(a) The Legislature finds that the recruitment, establishment, development, and growth of the commercial aviation aircraft manufacturing industry in the State of Alabama is important to the economic health of the state and its agencies and institutions and to the general health, welfare, and prosperity of its citizens. The Legislature finds that it is reasonable and important to the national and international companies and businesses involved in the commercial aviation aircraft manufacturing industry locating or considering locating in the State of Alabama to expect that civil liability actions against them, if any, will be governed by tort principles generally accepted in other jurisdictions outside this state that are home to such companies and businesses, but which are consistent with the Constitution of Alabama of 1901, and this state's public policy. The Legislature finds that the principles addressed in this article, namely, the statute of limitations, the statute of repose, forum non conveniens, and contribution among tortfeasors, while incorporating concepts that are generally accepted in state, federal, and international jurisdictions outside this state, are treated in this article in a manner not inconsistent with the provisions and requirements of the Constitution of Alabama of 1901, and Alabama public policy and are rationally and reasonably related to the Legislature's objectives and regulatory scheme.
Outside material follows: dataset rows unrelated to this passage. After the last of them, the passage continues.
Lemma DropFailed_post Q (c : Conn) os now :
  outstanding_ c = os ->
  let c' := DropFailed c os now in
  frame Q c c' /\ timer_view c' = timer_view c /\ tx_seq_rel_ c' = tx_seq_rel_ c
  /\ exists k, outstanding_ c' = drop k os /\ (k <= length os)%nat
     /\ (0 <= st_reliable_lost (stats_ c) -> st_reliable_lost (stats_ c) + Z.of_nat k < 2 ^ 64 ->
         st_reliable_lost (stats_ c') = st_reliable_lost (stats_ c) + Z.of_nat k).
Proof.
  revert c. induction os as [|o os IH]; intros c Hos; cbv zeta; simpl.
  { split_and!; try done; [apply frame_refl|]. exists O. simpl. split_and!; [done|lia|lia]. }
  destruct (GivenUp c o now).
  - set (c1 := c <| endpoint_ ::= NoteReliableLost |>
                 <| stats_ ::= fun s => s <| st_reliable_lost ::= fetch_add 1 |> |>
                 <| outstanding_ := os |>).
    destruct (IH c1) as (Hf & Htm & Hs & k & Hk & Hle & Hlost); [done|].
    split_and!; [|done|done|].
    + eapply frame_trans; [|exact Hf]. by apply frame_same.
    + exists (S k). split_and!; [exact Hk|simpl; lia|]. intros H0l Hl.
      assert (Hl1 : st_reliable_lost (stats_ c1) = st_reliable_lost (stats_ c) + 1).
      { subst c1. simpl. apply u64_id. unfold is_u64. lia. }
      rewrite Hlost; lia.
  - split_and!; try done; [apply frame_refl|]. exists O. simpl. split_and!; [done|lia|lia].
Qed.

Lemma same_packets_refl os : Forall2 same_packet os os.
Proof. induction os; by constructor. Qed.

Lemma same_packets_seqs os os' : Forall2 same_packet os os' -> o_seq <$> os' = o_seq <$> os.
Proof.
  induction 1 as [|o o' os os' [] _ IH]; [done|]. rewrite !fmap_cons. congruence.
Qed.

Lemma same_packets_ok sent os os' :
  Forall2 same_packet os os' -> Forall (outstanding_ok sent) os -> Forall (outstanding_ok sent) os'.
Proof.
  induction 1 as [|o o' os os' [Ht _ Hs Hp _ _] _ IH]; [done|].
  rewrite !Forall_cons. unfold outstanding_ok in *. rewrite Ht, Hs, Hp. naive_solver.
Qed.

Lemma Tick_post sent (c : Conn) now :
  tx_inv sent c -> keyed c ->
  let c' := Tick c now in
  tx_inv sent c' /\ frame (data_of sent) c c' /\ timer_view c' = timer_view c
  /\ exists os' k, Forall2 same_packet (outstanding_ c) os'
     /\ outstanding_ c' = drop k os' /\ (k <= length os')%nat
     /\ st_reliable_lost (stats_ c') = st_reliable_lost (stats_ c) + Z.of_nat k.
Proof.
  intros Hi Hid. cbv zeta. unfold Tick. destruct (closed_ c).
  { split_and!; try done; [apply frame_refl|]. exists (outstanding_ c), O.
    split_and!; [|done|lia|lia]. apply same_packets_refl. }
  pose proof (RetransmitAll_post (data_of sent) c (outstanding_ c) now Hid (txi_ok _ _ Hi)) as Hall.
  destruct (RetransmitAll c (outstanding_ c) now) as [c1 os'].
  destruct Hall as (Hf1 & Htx1 & Htm1 & Hsame).
  set (c2 := c1 <| outstanding_ := os' |>).
  destruct (DropFailed_post (data_of sent) c2 os' now eq_refl) as (Hf & Htm & Hs & k & Hk & Hle & Hlost).
  pose proof Htx1 as [= Hs1 Ho1 Hl1 Hw1].
  assert (Hlost' : st_reliable_lost (stats_ (DropFailed c2 os' now))
                   = st_reliable_lost (stats_ c) + Z.of_nat k).
  { destruct (txi_lost _ _ Hi) as [H0l Hsum]. pose proof (txi_u32 _ _ Hi).
    apply Forall2_length in Hsame. unfold size in Hsum.
    change (stats_ c2) with (stats_ c1) in Hlost. rewrite Hl1 in Hlost. apply Hlost; lia. }
  assert (Hseq' : tx_seq_rel_ (DropFailed c2 os' now) = tx_seq_rel_ c) by (rewrite Hs; exact Hs1).
  assert (Htm' : timer_view (DropFailed c2 os' now) = timer_view c) by (rewrite Htm; exact Htm1).
  split_and!; [| |done|by exists os', k].
  - pose proof Htm' as [= _ Hparams _ _].
    assert (Hlen : length os' = length (outstanding_ c)) by (by apply Forall2_length in Hsame).
    split; rewrite ?Hseq', ?Hk, ?Hlost', ?Hparams.
    + apply (txi_seq _ _ Hi).
    + apply (txi_u32 _ _ Hi).
    + apply Forall_drop. eapply same_packets_ok; [done|apply (txi_ok _ _ Hi)].
    + eapply StronglySorted_sublist; [apply sublist_map, sublist_drop|].
      rewrite (same_packets_seqs _ _ Hsame). apply (txi_sorted _ _ Hi).
    + pose proof (txi_window _ _ Hi). unfold size in *. rewrite length_drop. lia.
    + pose proof (txi_lost _ _ Hi). unfold size in *. rewrite length_drop. lia.
  - eapply frame_trans; [exact Hf1|]. eapply frame_trans; [|exact Hf]. by apply frame_same.
Qed.
End Sender.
(b) The Legislature further finds that the commercial aviation aircraft manufacturing industry is one of the most heavily regulated industries in the United States and the world and that the Federal Aviation Administration of the United States and other airworthiness authorities impose upon the industry comprehensive, rigorous standards and requirements governing quality control, safety, and functionality, all of which are in the public interest. The Legislature finds that the classifications contained in this article that distinguish the unique, highly regulated commercial aviation aircraft manufacturing industry are rationally and reasonably related to the Legislature's regulatory scheme and are valid.
(c) This article bears a reasonable relationship to the proposed legislative objective of limiting the period of liability for commercial aviation aircraft manufacturers whose work on the aircraft generally ends at the time of delivery to the first purchaser or upon replacing or adding a component part that is alleged to have been a proximate cause of an accident. While protecting such manufacturers during a remote period beginning long after the completion of their work, the article imposes no unfair burden on the injured, deceased, or damaged party because a party is still afforded an avenue of legal redress from others who are more likely to have been responsible for or could have prevented such injury, death, or damage.
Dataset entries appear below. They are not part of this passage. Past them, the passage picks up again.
(* ===== verification/ReliableChannel.v ===== *)
(** * Two associations facing each other

    The operations of a [Connection] as one step relation, and a system of two
    connections over a network that may lose, duplicate, reorder and delay the
    datagrams each end sent, and inject others that no key authenticates.
    Reliable delivery is stated and proved of that system. *)

From S2P Require Import Prelude L1Types ReplayWindow WireCodec Toy Connection ConnectionFacts ConnectionSender.
From Stdlib Require Import Sorting.Sorted.

(** ** Operations of one end *)

(** A call of the class's interface; [OpClock] and [OpIo] are the world's own
    steps (time passes, the socket's state changes). *)
Inductive op (P Io : Type) :=
  | OpSend (qos : QosClass) (payload : bytes)
  | OpClose
  | OpAbandon
  | OpUpgradeBinder (k : PeerKey)
  | OpSetProtection (p : option P)
  | OpSetPeerEndpoint (e : IpEndpoint)
  | OpOnPathChange (set : bool)
  | OpSendKeepalive (now interval : Z)
  | OpStopKeepalive (now : Z)
  | OpSendProbe (now : Z)
  | OpTick (now : Z)
  | OpDatagram (from : IpEndpoint) (d : bytes) (now : Z)
  | OpVersionNegotiation (versions : bytes)
  | OpClock (now : Z)
  | OpIo (io : Io).
Arguments OpSend {P Io}.
Arguments OpClose {P Io}.
Arguments OpAbandon {P Io}.
Arguments OpUpgradeBinder {P Io}.
Arguments OpSetProtection {P Io}.
Arguments OpSetPeerEndpoint {P Io}.
Arguments OpOnPathChange {P Io}.
Arguments OpSendKeepalive {P Io}.
Arguments OpStopKeepalive {P Io}.
Arguments OpSendProbe {P Io}.
Arguments OpTick {P Io}.
Arguments OpDatagram {P Io}.
Arguments OpVersionNegotiation {P Io}.
Arguments OpClock {P Io}.
Arguments OpIo {P Io}.

Section Channel.
Context {P Io : Type} `{PacketProtectionLaws P} `{DatagramIo Io} `{SodiumLaws}.
Abbreviation Conn := (Connection P Io).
(d) It is thus the legislative objective to provide for the abolishing of rights of action, with certain exceptions, against commercial aviation aircraft manufacturers that would have accrued after the passage of 12 years from delivery to the first purchaser or from replacing or adding a component part that is alleged to have been a proximate cause of an accident, and all such actions will be forever barred without relief to a claimant. Where causes of action accrue during the 12-year repose period, an action may be brought within two years of accrual even though such action may be filed beyond the 12-year period. This objective permits all injured, deceased, or damaged parties a period of two years to file suit on a cause of action accruing within the repose period, which would in certain circumstances permit the filing of an action up to 14 years after delivery or replacement.
(e) The legislative objective of abolishing potential liabilities of commercial aviation aircraft manufacturers after the passage of a sufficient period of time from the delivery of the aircraft to the first purchaser or from the replacement or addition of a component part that is alleged to have been a proximate cause of an accident is rationally and reasonably related to the permissible state objective of removing responsibility from, and preventing suit against, such highly regulated manufacturers who are the least likely to be responsible or at fault for defects, deficiencies, and failures that cause injury, death, or damage long after their work is completed. The Legislature has deemed that, after a lapse of time of more than 12 years without incident, (1) the burden on the courts to adjudicate, (2) the complexities of proof with the obstacle of faded memories, (3) the unavailability of witnesses and lost evidence, (4) the opportunity for intervening factors such as acts or omissions of others involving inadequate maintenance, improper use, alterations, improvements, and other negligence, (5) changes in standards for design, manufacture, and assembly, (6) changes in regulations and codes, (7) and the burden on manufacturers who may have no control over the aircraft after their work is completed to disprove responsibility after acceptance and years of possession by other parties, all weigh more heavily in favor of repose or the abolishing of rights of action against manufacturers than in favor of allowing adjudication of the few, if any, meritorious claims that might have accrued thereafter.
(f) The Legislature finds that the burden of tenuous claims upon both the courts and the commercial aviation aircraft manufacturing industry sufficiently vindicates the denial of a right of action after the passage of a period of 12 years under the circumstances and with the exceptions stated herein.